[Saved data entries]

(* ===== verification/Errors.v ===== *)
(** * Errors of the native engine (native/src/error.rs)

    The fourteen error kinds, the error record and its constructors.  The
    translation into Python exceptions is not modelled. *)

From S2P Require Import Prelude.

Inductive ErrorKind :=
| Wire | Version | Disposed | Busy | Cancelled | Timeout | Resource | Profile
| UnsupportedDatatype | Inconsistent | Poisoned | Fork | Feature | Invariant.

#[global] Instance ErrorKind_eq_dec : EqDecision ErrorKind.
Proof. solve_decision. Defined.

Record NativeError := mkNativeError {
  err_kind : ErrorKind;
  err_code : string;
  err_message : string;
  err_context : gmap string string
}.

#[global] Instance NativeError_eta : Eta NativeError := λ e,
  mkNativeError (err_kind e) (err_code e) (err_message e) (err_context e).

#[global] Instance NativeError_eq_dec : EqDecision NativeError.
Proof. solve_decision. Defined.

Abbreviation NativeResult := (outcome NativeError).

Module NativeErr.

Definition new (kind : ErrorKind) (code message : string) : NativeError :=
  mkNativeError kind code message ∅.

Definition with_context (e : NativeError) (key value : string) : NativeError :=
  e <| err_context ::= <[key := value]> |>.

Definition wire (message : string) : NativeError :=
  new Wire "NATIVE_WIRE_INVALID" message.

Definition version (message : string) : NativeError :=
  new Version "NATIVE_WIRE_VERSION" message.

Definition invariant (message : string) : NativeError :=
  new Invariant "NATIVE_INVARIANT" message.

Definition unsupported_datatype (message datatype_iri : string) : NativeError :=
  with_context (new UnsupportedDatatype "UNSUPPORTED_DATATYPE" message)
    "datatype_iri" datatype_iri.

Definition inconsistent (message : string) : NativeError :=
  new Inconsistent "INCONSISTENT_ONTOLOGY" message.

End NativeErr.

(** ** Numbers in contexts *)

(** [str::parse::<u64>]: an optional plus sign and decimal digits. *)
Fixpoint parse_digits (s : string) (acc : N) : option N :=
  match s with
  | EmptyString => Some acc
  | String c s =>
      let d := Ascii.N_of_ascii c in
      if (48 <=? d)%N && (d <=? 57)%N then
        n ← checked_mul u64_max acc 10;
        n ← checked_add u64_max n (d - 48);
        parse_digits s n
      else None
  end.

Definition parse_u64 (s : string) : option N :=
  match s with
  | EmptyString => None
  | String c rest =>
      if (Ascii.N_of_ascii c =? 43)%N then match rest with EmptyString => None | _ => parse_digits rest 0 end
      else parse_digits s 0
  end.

---

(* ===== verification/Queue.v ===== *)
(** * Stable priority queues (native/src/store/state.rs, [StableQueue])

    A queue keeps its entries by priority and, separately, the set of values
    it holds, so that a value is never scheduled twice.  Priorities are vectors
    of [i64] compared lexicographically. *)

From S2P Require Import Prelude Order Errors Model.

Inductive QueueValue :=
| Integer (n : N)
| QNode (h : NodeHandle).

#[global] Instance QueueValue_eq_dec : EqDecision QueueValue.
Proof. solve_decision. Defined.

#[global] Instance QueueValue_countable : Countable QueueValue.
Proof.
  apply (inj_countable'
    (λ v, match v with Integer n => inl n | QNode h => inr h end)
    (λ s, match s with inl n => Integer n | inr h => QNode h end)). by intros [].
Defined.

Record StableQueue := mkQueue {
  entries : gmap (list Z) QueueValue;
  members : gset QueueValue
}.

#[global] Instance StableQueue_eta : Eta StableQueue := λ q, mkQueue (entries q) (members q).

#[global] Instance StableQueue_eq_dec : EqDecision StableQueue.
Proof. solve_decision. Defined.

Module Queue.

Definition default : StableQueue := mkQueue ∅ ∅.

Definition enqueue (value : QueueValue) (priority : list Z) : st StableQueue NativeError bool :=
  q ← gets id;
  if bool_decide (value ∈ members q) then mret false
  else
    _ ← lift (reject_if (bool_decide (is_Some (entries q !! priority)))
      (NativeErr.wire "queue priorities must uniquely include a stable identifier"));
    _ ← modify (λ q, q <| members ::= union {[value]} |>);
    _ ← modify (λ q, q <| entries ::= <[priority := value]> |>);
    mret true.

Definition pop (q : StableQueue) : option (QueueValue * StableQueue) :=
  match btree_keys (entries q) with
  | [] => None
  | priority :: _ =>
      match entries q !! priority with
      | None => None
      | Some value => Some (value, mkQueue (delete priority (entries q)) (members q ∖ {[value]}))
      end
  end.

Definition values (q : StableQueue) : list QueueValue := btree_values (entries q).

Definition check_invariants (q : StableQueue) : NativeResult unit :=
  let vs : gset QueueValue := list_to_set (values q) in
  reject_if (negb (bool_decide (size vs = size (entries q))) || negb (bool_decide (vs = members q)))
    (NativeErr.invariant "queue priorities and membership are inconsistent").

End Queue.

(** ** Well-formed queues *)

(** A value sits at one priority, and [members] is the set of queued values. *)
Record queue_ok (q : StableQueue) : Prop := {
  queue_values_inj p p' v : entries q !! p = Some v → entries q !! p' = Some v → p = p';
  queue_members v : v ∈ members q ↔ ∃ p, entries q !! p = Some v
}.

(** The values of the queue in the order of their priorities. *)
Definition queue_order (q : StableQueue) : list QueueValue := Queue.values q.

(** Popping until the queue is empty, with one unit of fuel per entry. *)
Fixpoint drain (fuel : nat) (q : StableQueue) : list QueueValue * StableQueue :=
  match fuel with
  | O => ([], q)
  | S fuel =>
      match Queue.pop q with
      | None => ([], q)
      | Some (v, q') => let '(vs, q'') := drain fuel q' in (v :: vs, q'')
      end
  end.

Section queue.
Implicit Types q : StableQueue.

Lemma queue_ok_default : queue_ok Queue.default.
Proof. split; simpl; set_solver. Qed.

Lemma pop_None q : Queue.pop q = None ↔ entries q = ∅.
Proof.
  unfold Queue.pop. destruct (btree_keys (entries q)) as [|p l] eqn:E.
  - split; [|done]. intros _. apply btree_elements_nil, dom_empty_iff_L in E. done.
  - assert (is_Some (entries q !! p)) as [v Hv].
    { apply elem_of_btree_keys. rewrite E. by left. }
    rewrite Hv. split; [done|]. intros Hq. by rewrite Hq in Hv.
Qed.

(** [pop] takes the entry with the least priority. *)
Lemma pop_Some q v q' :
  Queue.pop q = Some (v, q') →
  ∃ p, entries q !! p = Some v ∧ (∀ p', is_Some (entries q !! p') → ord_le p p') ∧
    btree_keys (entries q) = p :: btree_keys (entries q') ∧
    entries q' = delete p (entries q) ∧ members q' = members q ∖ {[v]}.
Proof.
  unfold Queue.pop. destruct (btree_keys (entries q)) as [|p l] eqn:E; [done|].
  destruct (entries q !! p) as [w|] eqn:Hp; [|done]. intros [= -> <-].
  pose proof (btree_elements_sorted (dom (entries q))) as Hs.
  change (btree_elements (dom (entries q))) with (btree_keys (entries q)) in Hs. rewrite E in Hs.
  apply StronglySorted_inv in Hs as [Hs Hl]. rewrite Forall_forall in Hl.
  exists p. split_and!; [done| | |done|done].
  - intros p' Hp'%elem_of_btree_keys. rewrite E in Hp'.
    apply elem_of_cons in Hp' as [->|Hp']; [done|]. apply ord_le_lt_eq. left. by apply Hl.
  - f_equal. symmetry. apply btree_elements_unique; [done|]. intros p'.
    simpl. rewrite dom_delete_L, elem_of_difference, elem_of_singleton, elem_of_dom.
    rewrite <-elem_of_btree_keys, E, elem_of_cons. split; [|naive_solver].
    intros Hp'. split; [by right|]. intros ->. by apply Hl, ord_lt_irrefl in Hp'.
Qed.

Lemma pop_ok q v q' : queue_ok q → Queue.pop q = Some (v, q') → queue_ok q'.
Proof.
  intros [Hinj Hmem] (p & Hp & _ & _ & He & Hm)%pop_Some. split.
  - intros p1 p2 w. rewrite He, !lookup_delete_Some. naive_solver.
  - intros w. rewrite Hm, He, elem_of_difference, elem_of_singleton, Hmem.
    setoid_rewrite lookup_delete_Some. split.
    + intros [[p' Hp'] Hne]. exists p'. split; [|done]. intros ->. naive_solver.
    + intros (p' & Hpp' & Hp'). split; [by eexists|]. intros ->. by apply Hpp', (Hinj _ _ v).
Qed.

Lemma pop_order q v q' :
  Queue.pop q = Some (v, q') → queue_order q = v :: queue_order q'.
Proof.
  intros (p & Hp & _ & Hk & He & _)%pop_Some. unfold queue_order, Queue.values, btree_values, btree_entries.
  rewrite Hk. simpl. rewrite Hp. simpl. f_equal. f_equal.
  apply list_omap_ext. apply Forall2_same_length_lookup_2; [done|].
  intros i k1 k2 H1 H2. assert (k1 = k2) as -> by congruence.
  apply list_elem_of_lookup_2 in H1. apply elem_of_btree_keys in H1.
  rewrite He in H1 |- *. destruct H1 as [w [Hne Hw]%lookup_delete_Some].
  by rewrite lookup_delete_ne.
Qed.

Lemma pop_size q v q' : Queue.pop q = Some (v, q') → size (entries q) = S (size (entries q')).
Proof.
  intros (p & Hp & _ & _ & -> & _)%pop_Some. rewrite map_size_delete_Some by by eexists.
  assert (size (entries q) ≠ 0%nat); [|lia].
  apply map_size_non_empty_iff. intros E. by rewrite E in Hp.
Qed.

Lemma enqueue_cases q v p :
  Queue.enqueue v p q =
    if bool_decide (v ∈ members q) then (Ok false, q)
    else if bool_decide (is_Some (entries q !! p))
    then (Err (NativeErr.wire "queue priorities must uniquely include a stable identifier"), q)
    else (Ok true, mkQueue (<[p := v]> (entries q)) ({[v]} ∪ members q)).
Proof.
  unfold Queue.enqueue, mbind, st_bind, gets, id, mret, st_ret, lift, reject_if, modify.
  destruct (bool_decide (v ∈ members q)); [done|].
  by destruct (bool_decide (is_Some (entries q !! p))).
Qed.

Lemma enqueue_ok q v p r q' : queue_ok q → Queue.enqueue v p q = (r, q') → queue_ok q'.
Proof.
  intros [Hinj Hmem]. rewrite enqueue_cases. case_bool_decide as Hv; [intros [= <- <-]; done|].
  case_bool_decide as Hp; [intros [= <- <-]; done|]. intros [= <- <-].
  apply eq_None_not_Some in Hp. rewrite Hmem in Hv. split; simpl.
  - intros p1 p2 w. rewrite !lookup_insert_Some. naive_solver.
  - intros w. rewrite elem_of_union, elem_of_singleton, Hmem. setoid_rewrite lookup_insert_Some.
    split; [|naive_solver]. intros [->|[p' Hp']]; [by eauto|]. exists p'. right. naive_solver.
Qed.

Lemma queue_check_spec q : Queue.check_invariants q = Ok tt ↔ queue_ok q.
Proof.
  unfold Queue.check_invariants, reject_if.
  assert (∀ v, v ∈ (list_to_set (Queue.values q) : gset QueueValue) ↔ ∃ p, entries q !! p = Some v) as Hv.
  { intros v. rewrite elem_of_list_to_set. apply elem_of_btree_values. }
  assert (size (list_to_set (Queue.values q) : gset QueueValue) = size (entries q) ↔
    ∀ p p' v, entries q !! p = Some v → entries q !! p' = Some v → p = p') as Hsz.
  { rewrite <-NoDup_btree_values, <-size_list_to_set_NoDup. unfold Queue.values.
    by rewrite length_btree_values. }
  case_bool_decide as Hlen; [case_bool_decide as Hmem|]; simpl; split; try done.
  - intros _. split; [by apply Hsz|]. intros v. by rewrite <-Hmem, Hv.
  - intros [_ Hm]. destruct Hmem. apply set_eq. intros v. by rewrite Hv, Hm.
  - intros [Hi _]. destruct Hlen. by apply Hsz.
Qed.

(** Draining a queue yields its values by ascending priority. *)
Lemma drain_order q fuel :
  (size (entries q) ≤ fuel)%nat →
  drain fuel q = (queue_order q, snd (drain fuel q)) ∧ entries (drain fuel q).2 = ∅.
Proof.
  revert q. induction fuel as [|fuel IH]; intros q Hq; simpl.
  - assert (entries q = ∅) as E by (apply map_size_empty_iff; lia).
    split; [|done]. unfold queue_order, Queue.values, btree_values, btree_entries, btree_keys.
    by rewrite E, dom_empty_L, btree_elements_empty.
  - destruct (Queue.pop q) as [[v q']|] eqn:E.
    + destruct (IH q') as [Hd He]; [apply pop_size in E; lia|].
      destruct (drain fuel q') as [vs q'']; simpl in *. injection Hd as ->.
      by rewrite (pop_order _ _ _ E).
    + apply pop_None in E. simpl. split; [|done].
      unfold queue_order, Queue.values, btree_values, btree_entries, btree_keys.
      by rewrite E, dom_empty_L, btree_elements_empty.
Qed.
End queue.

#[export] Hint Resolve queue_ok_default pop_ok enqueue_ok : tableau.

**How to complete this task**
Could you set down, exactly as written, the lines above between the one holding "q !! priority)))" and the one holding "None => ([], q)", inclusive, and nothing more?

**Output of the exercise**
    _ ← lift (reject_if (bool_decide (is_Some (entries q !! priority)))
      (NativeErr.wire "queue priorities must uniquely include a stable identifier"));
    _ ← modify (λ q, q <| members ::= union {[value]} |>);
    _ ← modify (λ q, q <| entries ::= <[priority := value]> |>);
    mret true.

Definition pop (q : StableQueue) : option (QueueValue * StableQueue) :=
  match btree_keys (entries q) with
  | [] => None
  | priority :: _ =>
      match entries q !! priority with
      | None => None
      | Some value => Some (value, mkQueue (delete priority (entries q)) (members q ∖ {[value]}))
      end
  end.

Definition values (q : StableQueue) : list QueueValue := btree_values (entries q).

Definition check_invariants (q : StableQueue) : NativeResult unit :=
  let vs : gset QueueValue := list_to_set (values q) in
  reject_if (negb (bool_decide (size vs = size (entries q))) || negb (bool_decide (vs = members q)))
    (NativeErr.invariant "queue priorities and membership are inconsistent").

End Queue.

(** ** Well-formed queues *)

(** A value sits at one priority, and [members] is the set of queued values. *)
Record queue_ok (q : StableQueue) : Prop := {
  queue_values_inj p p' v : entries q !! p = Some v → entries q !! p' = Some v → p = p';
  queue_members v : v ∈ members q ↔ ∃ p, entries q !! p = Some v
}.

(** The values of the queue in the order of their priorities. *)
Definition queue_order (q : StableQueue) : list QueueValue := Queue.values q.

(** Popping until the queue is empty, with one unit of fuel per entry. *)
Fixpoint drain (fuel : nat) (q : StableQueue) : list QueueValue * StableQueue :=
  match fuel with
  | O => ([], q)
  | S fuel =>
      match Queue.pop q with
      | None => ([], q)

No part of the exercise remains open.